1EQR (Net 1.25%) is the annualized total return (dividends and capital appreciation) of the Equity Quality Return Advised SMA Composite calculated net of a 1.25% hypothetical annual fee.  The EQR (Net 1.25%) return calculation is supplementary information based on the average recommended fee schedule across our client/partner base.  Please refer to our full composite performance presentation with disclosures published under the performance section of our web site at www.acr-invest.com.  Actual fees may be higher or lower than 1.25%.  ‘2000-Present’ begins April 1, 2000.  ‘Present’ period is as of June 30, 2014.

 

One of the most descriptive representations of our results is shown in our upside/downside market capture ratio.  This is the percentage of the market return we have captured when the market is going up, and the percentage of the market return we have captured when the market is going down.
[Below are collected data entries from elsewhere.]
(* ===== verification/Command.v ===== *)
(** * Replicated commands: cluster/command.go

    The binary format of the entries of the Raft log, and the decoder that also
    accepts the JSON of older releases.  An [Op] is a string. *)

From Stdlib Require Import ZArith Lia.
From Stdlib.Strings Require Import Byte.
From stdpp Require Import base list numbers.
From S2P Require Import Prelude GoLib.

Open Scope Z_scope.

Definition OpPut : bytes := bs "put".
Definition OpDel : bytes := bs "del".
Definition OpBatch : bytes := bs "batch".

Definition commandMagic : byte := xc1.
Definition CommandVersion : byte := x01.
Definition opCodePut : byte := x01.
Definition opCodeDel : byte := x02.
Definition opCodeBatch : byte := x03.
Definition legacyJSONPrefix : byte := x7b.

Definition MaxKeyLen : Z := 2 ^ 20.
Definition MaxValueLen : Z := 64 * 2 ^ 20.
Definition MaxBatchMutations : Z := 2 ^ 20.

Record Mutation := MkMut { mu_Op : bytes; mu_Key : bytes; mu_Val : bytes; mu_Mode : Z }.
Record Command := MkCmd { cm_Op : bytes; cm_Key : bytes; cm_Val : bytes; cm_Mode : Z; cm_Batch : list Mutation }.

(** encoding/json for the type [Command]. *)
Class CommandJson := { command_Unmarshal : bytes → res Command }.

Definition NewBatchCommand (muts : list Mutation) : Command := MkCmd OpBatch [] [] 0 muts.

Definition Mutations (c : Command) : list Mutation :=
  if bool_decide (cm_Op c = OpBatch) then cm_Batch c else [MkMut (cm_Op c) (cm_Key c) (cm_Val c) (cm_Mode c)].

Definition opCode (op : bytes) : option byte :=
  if bool_decide (op = OpPut) then Some opCodePut
  else if bool_decide (op = OpDel) then Some opCodeDel
  else if bool_decide (op = OpBatch) then Some opCodeBatch
  else None.

Definition opFromCode (code : byte) : option bytes :=
  if bool_decide (code = opCodePut) then Some OpPut
  else if bool_decide (code = opCodeDel) then Some OpDel
  else if bool_decide (code = opCodeBatch) then Some OpBatch
  else None.

(** ** Encoding *)

Definition blen (b : bytes) : Z := Z.of_nat (length b).

(** The loop shifts a [uint64] by seven bits: at most ten rounds. *)
Fixpoint uvarintLen_loop (fuel : nat) (v n : Z) : Z :=
  match fuel with
  | O => n
  | S fuel => if 0x80 <=? v then uvarintLen_loop fuel (Z.shiftr v 7) (n + 1) else n
  end.
Definition uvarintLen (v : Z) : Z := uvarintLen_loop 10 v 1.

Definition mutationSize (m : Mutation) : Z :=
  let n := 1 + uvarintLen (blen (mu_Key m)) + blen (mu_Key m) in
  if bool_decide (mu_Op m = OpPut)
  then n + uvarintLen (blen (mu_Val m)) + blen (mu_Val m) + uvarintLen (u64 (mu_Mode m))
  else n.

Definition appendMutation (buf : bytes) (m : Mutation) : bytes :=
  let buf := buf ++ [default x00 (opCode (mu_Op m))] in
  let buf := AppendUvarint buf (blen (mu_Key m)) ++ mu_Key m in
  if bool_decide (mu_Op m = OpPut) then
    let buf := AppendUvarint buf (blen (mu_Val m)) ++ mu_Val m in
    AppendUvarint buf (u64 (mu_Mode m))
  else buf.

Definition validateMutation (m : Mutation) : res unit :=
  if negb (bool_decide (mu_Op m = OpPut ∨ mu_Op m = OpDel)) then Err (errorsNew "unsupported mutation op") else
  if MaxKeyLen <? blen (mu_Key m) then Err (errorsNew "key exceeds limit") else
  if MaxValueLen <? blen (mu_Val m) then Err (errorsNew "value exceeds limit") else
  if bool_decide (mu_Op m = OpDel) && (0 <? blen (mu_Val m)) then Err (errorsNew "delete mutation carries a value") else
  if mu_Mode m <? 0 then Err (errorsNew "negative update mode") else Ok tt.

Definition EncodeCommand (cmd : Command) : res bytes :=
  match opCode (cm_Op cmd) with
  | None => Err (errorsNew "unsupported command op")
  | Some code =>
      if negb (bool_decide (cm_Op cmd = OpBatch)) then
        let m := MkMut (cm_Op cmd) (cm_Key cmd) (cm_Val cmd) (cm_Mode cmd) in
        _ ← validateMutation m;
        Ok (appendMutation [commandMagic; CommandVersion] m)
      else if (length (cm_Batch cmd) =? 0)%nat then Err ErrEmptyBatch
      else if MaxBatchMutations <? Z.of_nat (length (cm_Batch cmd)) then Err (errorsNew "batch exceeds limit")
      else
        _ ← foldM (fun _ m => validateMutation m) tt (cm_Batch cmd);
        Ok (foldl appendMutation
          (AppendUvarint [commandMagic; CommandVersion; code] (Z.of_nat (length (cm_Batch cmd)))) (cm_Batch cmd))
  end.

(** ** Decoding *)

Definition decodeBytes (buf : bytes) (limit : Z) : res (bytes * bytes) :=
  match Uvarint buf with
  | None => Err (errorsNew "bad length")
  | Some (n, read) =>
      if limit <? n then Err (errorsNew "length exceeds limit") else
      let buf := drop read buf in
      if blen buf <? n then Err (errorsNew "truncated") else
      Ok (take (Z.to_nat n) buf, drop (Z.to_nat n) buf)
  end.

Definition decodeMutationBody (op : bytes) (buf : bytes) : res (Mutation * bytes) :=
  '(key, buf) ← decodeBytes buf MaxKeyLen;
  if negb (bool_decide (op = OpPut)) then Ok (MkMut op key [] 0, buf) else
  '(val, buf) ← decodeBytes buf MaxValueLen;
  match Uvarint buf with
  | None => Err (errorsNew "bad update mode")
  | Some (mode, n) =>
      if 2 ^ 32 - 1 <? mode then Err (errorsNew "absurd update mode") else
      Ok (MkMut op key val mode, drop n buf)
  end.

(** The loop over the mutations of a batch. *)
Fixpoint decodeBatch (count : nat) (rest : bytes) (batch : list Mutation) : res (list Mutation * bytes) :=
  match count with
  | O => Ok (batch, rest)
  | S count =>
      match rest with
      | [] => Err (errorsNew "truncated batch")
      | code :: rest =>
          match opFromCode code with
          | None => Err (errorsNew "bad mutation opcode")
          | Some mop =>
              if bool_decide (mop = OpBatch) then Err (errorsNew "bad mutation opcode") else
              '(m, rest) ← decodeMutationBody mop rest;
              decodeBatch count rest (batch ++ [m])
          end
      end
  end.
(* ===== verification/Snapshot.v ===== *)
(** * Snapshots of the state machine: cluster/fsm_snapshot.go

    The stream a snapshot is written to and restored from: a header, one record
    per live pair, a terminator and a CRC-32C of everything before.  Failures
    of the underlying writer and reader other than a short stream are not
    modelled. *)

From Stdlib Require Import ZArith Lia.
From Stdlib.Strings Require Import Byte.
From stdpp Require Import base list numbers.
From S2P Require Import Prelude GoLib SortedSeq SortedKV Command.

Open Scope Z_scope.

Definition snapshotVersion : Z := 1.
Definition snapshotRecordTag : byte := x01.
Definition snapshotEndTag : byte := x00.
Definition snapshotHeaderLen : nat := 8.
Definition snapshotTrailerLen : nat := 4.
Definition snapshotMagic : bytes := bs "PDBS".

(** ** [hash/crc32] as a running sum *)

Definition crc32c_New : Z := 0xFFFFFFFF.
Definition crc32c_Write (h : Z) (p : bytes) : Z := foldl (crc_byte 0x82F63B78) h p.
Definition crc32c_Sum32 (h : Z) : Z := Z.lxor h 0xFFFFFFFF.

(** ** Writing *)

(** [bufio.Writer] with the hash of [hashingWriter]. *)
Record hashingWriter := MkHW { hw_out : bytes; hw_h : Z }.

Definition hw_Write (w : hashingWriter) (p : bytes) : hashingWriter := MkHW (hw_out w ++ p) (crc32c_Write (hw_h w) p).

Definition snapshot_header : bytes := snapshotMagic ++ le_bytes 2 snapshotVersion ++ [x00; x00].

Definition record_header (key val : bytes) : bytes :=
  snapshotRecordTag :: le_bytes 4 (u32 (blen key)) ++ le_bytes 4 (u32 (blen val)).

(** The loop over the iterator. *)
Fixpoint write_records `{KVIter It} (fuel : nat) (iter : It) (w : hashingWriter) : res hashingWriter :=
  if negb (Valid iter) then Ok w else
  match fuel with
  | O => OutOfFuel
  | S fuel =>
      key ← Key iter; val ← Val iter;
      if MaxKeyLen <? blen key then Err (errorsNew "snapshot key exceeds limit") else
      if MaxValueLen <? blen val then Err (errorsNew "snapshot value exceeds limit") else
      let w := hw_Write (hw_Write w (record_header key val)) key in
      let w := if 0 <? blen val then hw_Write w val else w in
      iter ← Next iter;
      write_records fuel iter w
  end.

Definition writeSnapshot `{KVIter It} (iter : It) : res bytes :=
  let w := hw_Write (MkHW [] crc32c_New) snapshot_header in
  w ← write_records (steps iter) iter w;
  let w := hw_Write w [snapshotEndTag] in
  Ok (hw_out w ++ le_bytes snapshotTrailerLen (crc32c_Sum32 (hw_h w))).

(** ** Reading *)

(** The rest of the stream and the hash of [hashingReader]. *)
Record hashingReader := MkHR { hr_rest : bytes; hr_h : Z }.

(** [io.ReadFull] *)
Definition stream_ReadFull (rest : bytes) (n : nat) : res (bytes * bytes) :=
  if (n <=? length rest)%nat then Ok (take n rest, drop n rest)
  else Err (if (length rest =? 0)%nat then io_EOF else io_ErrUnexpectedEOF).

Definition hr_ReadFull (r : hashingReader) (n : nat) : res (bytes * hashingReader) :=
  '(p, rest) ← stream_ReadFull (hr_rest r) n; Ok (p, MkHR rest (crc32c_Write (hr_h r) p)).

Section read.
(** [visit] with the variables it captures. *)
Context {St : Type} (visit : St → bytes → bytes → St * res unit).

(** The loop over the records, up to the terminator. *)
Fixpoint read_records (fuel : nat) (r : hashingReader) (st : St) : St * res hashingReader :=
  match fuel with
  | O => (st, OutOfFuel)
  | S fuel =>
      let! (st, x) := (st, hr_ReadFull r 1) in
      let (tag, r) := (x : bytes * hashingReader) in
      if bool_decide (tag = [snapshotEndTag]) then (st, Ok r) else
      if negb (bool_decide (tag = [snapshotRecordTag])) then (st, Err ErrSnapshotCorrupt) else
      let! (st, x) := (st, hr_ReadFull r 8) in
      let (rec, r) := (x : bytes * hashingReader) in
      let klen := le_val (take 4 rec) in
      let vlen := le_val (drop 4 rec) in
      if MaxKeyLen <? klen then (st, Err ErrSnapshotCorrupt) else
      if MaxValueLen <? vlen then (st, Err ErrSnapshotCorrupt) else
      if klen =? 0 then (st, Err ErrSnapshotCorrupt) else
      let! (st, x) := (st, hr_ReadFull r (Z.to_nat (klen + vlen))) in
      let (buf, r) := (x : bytes * hashingReader) in
      let! (st, _u) := visit st (take (Z.to_nat klen) buf) (drop (Z.to_nat klen) buf) in
      read_records fuel r st
  end.

(** Every record takes a byte of the stream. *)
Definition readSnapshot (data : bytes) (st : St) : St * res unit :=
  let! (st, x) := (st, hr_ReadFull (MkHR data crc32c_New) snapshotHeaderLen) in
  let (hdr, r) := (x : bytes * hashingReader) in
  if negb (bytes_equal (take 4 hdr) snapshotMagic) then (st, Err ErrSnapshotMagic) else
  if negb (le_val (take 2 (drop 4 hdr)) =? snapshotVersion) then (st, Err ErrSnapshotVersion) else
  let! (st, r) := read_records (S (length data)) r st in
  let! (st, x) := (st, stream_ReadFull (hr_rest r) snapshotTrailerLen) in
  let (trailer, _) := (x : bytes * bytes) in
  if negb (le_val trailer =? crc32c_Sum32 (hr_h r)) then (st, Err ErrSnapshotChecksum) else (st, Ok tt).
Lemma applyCommand_spec f cmd : f_store f = kv → f_closed f = false → known_cmd cmd →
  let '(res, m') := spec_apply view cmd in
  ∃ f' r, applyCommand f cmd = (f', r) ∧
    ((r = Ok res ∧ f_closed f' = false ∧ store_step kv (f_store f') init commits m') ∨ ∃ s, r = Panic s).
Proof.
  intros Hs Hc Hk. unfold spec_apply, applyCommand. rewrite Hc, Hs. destruct Hk as [Ho|[Ho|[Ho Hk]]]; rewrite Ho.
  - rewrite (bool_decide_false (OpPut = OpBatch)), !(bool_decide_true (OpPut = OpPut)) by done. rewrite updateMode_spec.
    destruct (valid_mode (cm_Mode cmd)) eqn:Em.
    + destruct (single_op (fun tx => tx_SetEx tx (cm_Key cmd) (cm_Val cmd) (cm_Mode cmd)) (spec_put view (cm_Key cmd) (cm_Val cmd) (cm_Mode cmd)).1
        (spec_put view (cm_Key cmd) (cm_Val cmd) (cm_Mode cmd)).2) as (kv' & r & E & Hr).
      { intros tx0 Hm. by apply means_put. }
      change (kv_SetEx kv (cm_Key cmd) (cm_Val cmd) (cm_Mode cmd)) with
        (db_op kv (fun tx => tx_SetEx tx (cm_Key cmd) (cm_Val cmd) (cm_Mode cmd))).
      rewrite E. destruct (spec_put view _ _ _) as [u m']. cbn [fst snd] in *.
      destruct Hr as [[-> Hst]|[s Hr]]; [cbn [or_fatal bindS]; eauto 10|]. rewrite Hr. cbn [bindS]. eauto 10.
    + eexists _, _. split; [done|]. left. split_and!; try done. rewrite Hs. exists commits. split_and!; try done. lia.
  - rewrite (bool_decide_false (OpDel = OpBatch)), !(bool_decide_false (OpDel = OpPut)), (bool_decide_true (OpDel = OpDel)) by done.
    destruct (single_op (fun tx => tx_Del tx (cm_Key cmd)) (spec_del view (cm_Key cmd)).1 (spec_del view (cm_Key cmd)).2) as (kv' & r & E & Hr).
    { intros tx0 Hm. by apply means_del. }
    change (kv_Del kv (cm_Key cmd)) with (db_op kv (fun tx => tx_Del tx (cm_Key cmd))). rewrite E.
    destruct (spec_del view _) as [d m']. cbn [fst snd] in *.
    destruct Hr as [[-> Hst]|[s Hr]]; [cbn [or_fatal bindS]; eauto 10|]. rewrite Hr. cbn [bindS]. eauto 10.
  - rewrite (bool_decide_false (OpBatch = OpPut)), (bool_decide_false (OpBatch = OpDel)), !(bool_decide_true (OpBatch = OpBatch)) by done.
    destruct (applyBatch_spec (cm_Batch cmd) Hk) as (kv' & r & E & Hr). rewrite E.
    destruct (spec_batch view false (cm_Batch cmd)) as [[u m']|].
    + destruct Hr as [[-> Hst]|Hr]; eauto 10.
    + destruct Hr as [-> Hst]. eauto 10.
Qed.

End op.

(** ** Entries of the log *)

Lemma decoded_known data cmd : DecodeCommand data = Ok cmd → cm_Op cmd ≠ OpBatch ∨ Forall known_mut (cm_Batch cmd) → known_cmd cmd.
Proof.
  intros Hd Hb. assert (opCode (cm_Op cmd) ≠ None) as Ho.
  { unfold DecodeCommand in Hd. destruct data as [|b data]; [done|]. case_bool_decide.
    - unfold decodeLegacyJSON in Hd. apply bind_ok in Hd as (c & _ & Hd). destruct (opCode (cm_Op c)) eqn:E; [|done]. injection Hd as ->. by rewrite E.
    - case_bool_decide; [|done]. unfold decodeBinary in Hd. destruct data as [|version [|code rest]]; try done.
      case_if_in Hd; [done|]. destruct (opFromCode code) as [op|] eqn:Eop; [|done]. case_if_in Hd.
      + apply bind_ok in Hd as ([m r] & Hm & Hd). case_if_in Hd; [done|]. injection Hd as <-. cbn [cm_Op].
        assert (mu_Op m = op) as ->.
        { unfold decodeMutationBody in Hm. apply bind_ok in Hm as ([k b1] & _ & Hm). case_if_in Hm; [by injection Hm as <- _|].
          apply bind_ok in Hm as ([v b2] & _ & Hm). destruct (Uvarint b2) as [[mo n]|]; [|done]. case_if_in Hm; [done|]. by injection Hm as <- _. }
        assert (op = OpPut ∨ op = OpDel ∨ op = OpBatch) as [->|[->| ->]]; [|done..].
        clear -Eop. unfold opFromCode in Eop. repeat case_bool_decide; simplify_eq; auto.
      + destruct (Uvarint rest) as [[count n]|]; [|done]. case_if_in Hd; [done|]. apply bind_ok in Hd as ([batch r] & _ & Hd).
        case_if_in Hd; [done|]. by injection Hd as <-. }
  unfold opCode in Ho. unfold known_cmd. repeat case_bool_decide; auto; [|done]. destruct Hb as [Hb|Hb]; [done|]. auto.
Qed.

Lemma Apply_spec f m n index data cmd :
  fsm_state f m n → Z.of_nat n < 2 ^ 64 - 1 → DecodeCommand data = Ok cmd → known_cmd cmd →
  ∃ f' r, Apply f index data = (f', r) ∧
    ((r = Ok (spec_apply m cmd).1 ∧ fsm_state f' (spec_apply m cmd).2 (S n) ∧ f_applied f' = Z.max (f_applied f) index) ∨
     ∃ s, r = Panic s).
Proof.
  intros [(init & commits & Hi & <- & Hl) Hr Ho Hc] Hn Hd Hk. unfold Apply. rewrite Hd. cbn [or_fatal bindS].
  pose proof (applyCommand_spec (f_store f) init commits Hi Hr Ho ltac:(lia) f cmd eq_refl Hc Hk) as Hs.
  destruct (spec_apply _ cmd) as [res m']. destruct Hs as (f' & r & E & Hs). rewrite E.
  assert (f_applied f' = f_applied f) as Ea.
  { clear -E. unfold applyCommand in E. destruct (f_closed f); [by injection E as <- _|]. case_bool_decide.
    - destruct (updateMode _); [|by injection E as <- _..]. destruct (kv_SetEx _ _ _ _) as [kv [b|e|s|]]; cbn in E; by injection E as <- _.
    - case_bool_decide; [destruct (kv_Del _ _) as [kv [b|e|s|]]; cbn in E; by injection E as <- _|].
      case_bool_decide; [|by injection E as <- _]. destruct (applyBatch _ _) as [kv r']. by injection E as <- _. }
  destruct Hs as [(-> & Hcl & commits' & Hi' & Hr' & Ho' & Hv' & Hl')|[s ->]]; cbn [bindS]; [|cbn [fst snd]; eauto 8].
  eexists _, _. split; [done|]. left. unfold advanceApplied. rewrite Ea. cbn [fst snd].
  destruct (Z.leb_spec index (f_applied f)); (split; [done|]); cbn; rewrite ?Z.max_l, ?Z.max_r by lia; (split; [|done]); split; cbn; try done;
    exists init, commits'; split_and!; (done || lia).
Qed.

End proofs.
(** ** Waiting for an index *)

(** C16: No wake-up is lost: from any state the concurrent calls of
    advanceApplied and WaitForAppliedIndex can reach, a waiter whose index has
    been reached returns within five rounds of the scheduler, with nil unless
    its context is done; no interleaving closes a channel twice. *)
Theorem wait_wakes applied ts past i idx t rounds st :
  Forall starting ts → run (start applied ts) past = Ok st →
  st.2 !! i = Some t → quiet_call idx t → idx ≤ sh_applied st.1 →
  Forall (round (length ts)) rounds → (5 ≤ length rounds)%nat →
  ∃ st' r, run st (concat rounds) = Ok st' ∧ st'.2 !! i = Some (WDone idx r) ∧
    ((∀ x, x ∈ concat rounds → x.1 = i → x.2 = false) → r = None).
Proof.
  intros Hts Hrun Hi Hq Hle Hr Hn. destruct (run_inv past _ (start_inv applied ts Hts)) as (st0 & E & Hinv & _ & Hlen).
  rewrite Hrun in E. injection E as <-. cbn in Hlen. destruct (near_start st i idx t Hinv Hle Hi (proj1 Hq)) as (k & j & Hk & Hnear).
  destruct (near_rounds i idx rounds st k j Hinv Hnear) as (st' & E & r & Hd); [by eapply lookup_lt_Some|by rewrite Hlen|lia|].
  exists st', r. split_and!; try done. intros Hc. destruct (quiet_run i idx _ _ _ _ E Hc Hi Hq) as (t' & Ht' & _ & Hne).
  rewrite Hd in Ht'. injection Ht' as <-. destruct r as [e|]; [by destruct (Hne idx e)|done].
Qed.

(** ** Witnesses *)

(** A decoder for the commands of older releases that knows a single one. *)
#[local] Instance sample_command_json : CommandJson := {
  command_Unmarshal data := if bool_decide (data = bs "{}") then Ok (MkCmd OpDel (bs "k") [] 0 []) else Err (errorsNew "json");
}.

Lemma fsm_of_store opts s : store_state opts s → kv_closed (sy_kv s) = false →
  fsm_state (NewFSM (sy_kv s)) (committed_view [] (sy_commits s)) (length (sy_commits s)).
Proof. intros Hs Hc. destruct (store_inv _ _ Hs) as [Hi Hr _ _ _ _]. split; [exists [], (sy_commits s); by split_and!|done|done|done]. Qed.

Definition w_view : list ent := [Ent (bs "k") (bs "v") false].

(** One replica has its entry in the memtable, the other one has flushed it. *)
Definition w_replica1 : FSM := NewFSM w_kv3.
Definition w_replica2 : FSM := NewFSM w_kv7.

Lemma w_replica1_state : fsm_state w_replica1 w_view 1.
Proof. exact (fsm_of_store _ _ w_step3 ltac:(vm_compute; reflexivity)). Qed.

Lemma w_replica2_state : fsm_state w_replica2 w_view 1.
Proof. exact (fsm_of_store _ _ w_step7 ltac:(vm_compute; reflexivity)). Qed.
(* ===== verification/ServiceTheorems.v ===== *)
(** * What the service, its client and backups guarantee

    Scans deliver what was asked for; the calls are steps of a map that keeps
    engine metadata out of reach; a redirected scan hands its rows over once; a
    remote dump is complete; a dump restores the store it was taken from; a
    statement sent as text comes back as the answer of the relational
    specification. *)

From Stdlib Require Import ZArith Lia.
From Stdlib.Strings Require Import Byte.
From stdpp Require Import base list numbers strings.
From S2P Require Import Prelude GoLib SortedSeq SortedKV SortedArray Merge File Entry SortedFile SortedFileProofs KVIterators.
From S2P Require Import Log LogProofs Metadata KV KVCompact KVProofs KVCompactProofs KVSystem KVOps LogHistory Reopen Samples KVTheorems.
From S2P Require Import Table Command Snapshot FSM Restore SnapshotProofs Service ServiceProofs Client Dump DumpProofs DumpLocal.
From S2P Require Import Cell Row RowProofs Sql EvalProofs SqlTheorems Parser Planner PlannerProofs TxKV TxInstance Table.
From S2P Require Import TableProofs TableScan TableSelect TableStmt SchemaSample Relational DB Refine DBTheorems.
From S2P Require Import SqlService SqlServiceProofs.

Open Scope Z_scope.

Section theorems.
Context `{BL : BloomLaws} `{MetaJson}.

(** C22: A Range call, ascending or descending, bounded or not, streams exactly
    the committed keys inside its bounds that are not reserved, in scan order
    and with their values, up to the smaller of the limits of the client and of
    the server; it stops early only with an error of the stream, of the context
    or of the scan deadline, and then it has sent a prefix; the call ends its
    transaction and changes nothing. *)
Theorem range_stream opts s limits req env :
  store_state opts s → kv_closed (sy_kv s) = false → 0 ≤ rr_limit req < 2 ^ 64 → 0 ≤ rl_limit limits < 2 ^ 64 →
  let scan := newRangeScan req limits in
  ∃ kv' out x, srv_Range (sy_kv s) limits req env = (kv', ignoreClosedStream (out, x)) ∧
    delivered scan env (scan_rows scan (contents [] (sy_commits s))) out x ∧
    kv_closed kv' = false ∧ ∀ k, snd (kv_Get kv' k) = snd (kv_Get (sy_kv s) k).
Proof.
  intros Hst Hcl Hreq Hlim scan. destruct (store_inv _ _ Hst) as [Hi Hr _ _ _ _].
  destruct (srv_Range_spec (sy_kv s) [] (sy_commits s) Hi Hr Hcl limits req env Hreq Hlim) as (kv' & out & x & E & Hi' & Hr' & Ho' & Hd).
  exists kv', out, x. split_and!; [done..|]. intros k.
  destruct (kv_Get_spec kv' _ _ Hi' Hr' Ho' k) as (? & -> & _). by destruct (kv_Get_spec (sy_kv s) _ _ Hi Hr Hcl k) as (? & -> & _).
Qed.

(** C19: The service is a map from keys to values: every Get, Put and Delete
    answers and changes the committed values as the specification [rpc_step]
    says, for every key, mode and state of the context, unless the call has an
    entry to write ([call_writes]) and the log refuses that entry; then the call
    answers Internal and nothing changes.  A call without an entry to write, a
    Get among them, never fails for the log. *)
Theorem service_refines kv init commits m ctx c :
  serves kv init commits m → Z.of_nat (length commits) < 2 ^ 64 - 1 →
  ∃ kv' r, serve kv ctx c = (kv', r) ∧
    match log_result kv (call_writes m ctx c) with
    | Ok _ => ∃ commits' m', rpc_step m ctx c r m' ∧ serves kv' init commits' m' ∧ (length commits' ≤ S (length commits))%nat
    | l => r = refused c l ∧ serves kv' init commits m
    end.
Proof. apply serve_refines. Qed.

(** The store after a sequence of calls. *)
Definition serve_all (kv : KV) (calls : list (option error * call)) : KV := foldl (fun kv c => fst (serve kv c.1 c.2)) kv calls.

Lemma serve_all_reserved calls : ∀ kv init commits m, serves kv init commits m → Z.of_nat (length commits + length calls) < 2 ^ 64 - 1 →
  ∃ commits' m', serves (serve_all kv calls) init commits' m' ∧ ∀ k, ¬ user_key k → m' k = m k.
Proof.
  induction calls as [|[ctx c] calls IH]; intros kv init commits m Hs Hlen; [by exists commits, m|]. cbn [length] in Hlen.
  destruct (serve_refines kv init commits m ctx c Hs ltac:(lia)) as (kv' & r & E & Hr).
  unfold serve_all. cbn [foldl fst snd]. rewrite E. cbn [fst]. fold (serve_all kv' calls).
  assert (∃ commits1 m1, serves kv' init commits1 m1 ∧ (length commits1 ≤ S (length commits))%nat ∧ ∀ k, ¬ user_key k → m1 k = m k)
    as (commits1 & m1 & Hs1 & Hl1 & Hk1).
  { unfold call_outcome in Hr. destruct (log_result _ _); [destruct Hr as (commits1 & m1 & Hstep & Hs1 & Hl1)|destruct Hr as [_ Hs1]..];
      [|exists commits, m; split_and!; [done|lia|done]..].
    exists commits1, m1. split_and!; [done..|]. intros k Hk. by eapply rpc_step_reserved. }
  destruct (IH kv' init commits1 m1 Hs1 ltac:(lia)) as (commits2 & m2 & Hs2 & Hk2). exists commits2, m2. split; [done|].
  intros k Hk. by rewrite Hk2, Hk1.
Qed.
The Upside Market Capture Ratio is calculated by dividing the monthly return of the manager during the up market periods by the monthly return of the market for the same periods. Generally, the higher the UMC Ratio, the better. The Downside Market Capture Ratio is calculated by dividing the monthly return of the manager during the down market periods by the monthly return of the market during the same periods. Generally, the lower the DMC Ratio, the better. ACR EQR returns in this chart are gross of fees.

 

Past performance is, of course, no guarantee of future results.  We do believe that, based on our current holdings and portfolio price fluctuations, we are in a very defensive position, and our portfolios should continue to offer solid downside protection.

 

Today we see complacency everywhere, reminiscent of past periods of market excess.  The Mark Twain quote – “History doesn’t repeat itself, but it does rhyme” – is certainly true of financial market history.  The interest rate spread between quality and junk bonds is near all-time lows, financial markets are placid with scant stock market volatility, stock prices continue to outpace more tepid increases in earnings, and theories abound which attempt to justify continued rising prices.  It feels like the calm before the storm.

 

Yet ACR never invests based on feelings.  We invest based on facts.  Our analysis of financial statements and business prospects reveals that excellent investment opportunities based on intrinsic values are scarce at current prices.  There are only 6 stocks on our 484 stock on-deck list that appear to be selling significantly below our estimate of their intrinsic value (80 cents on the dollar or less).  For comparative purposes, about half the stocks on our on-deck list appeared to be selling below our estimate of their intrinsic value in early 2009.

 

We believe that in a market like today’s there is potentially more to lose than to gain.  We will continue to protect capital by being relentless about not overpaying for the stocks we buy, and by not trying to keep up with the stock market Jones’ who are speculating on today’s prices at the expense of tomorrow’s results.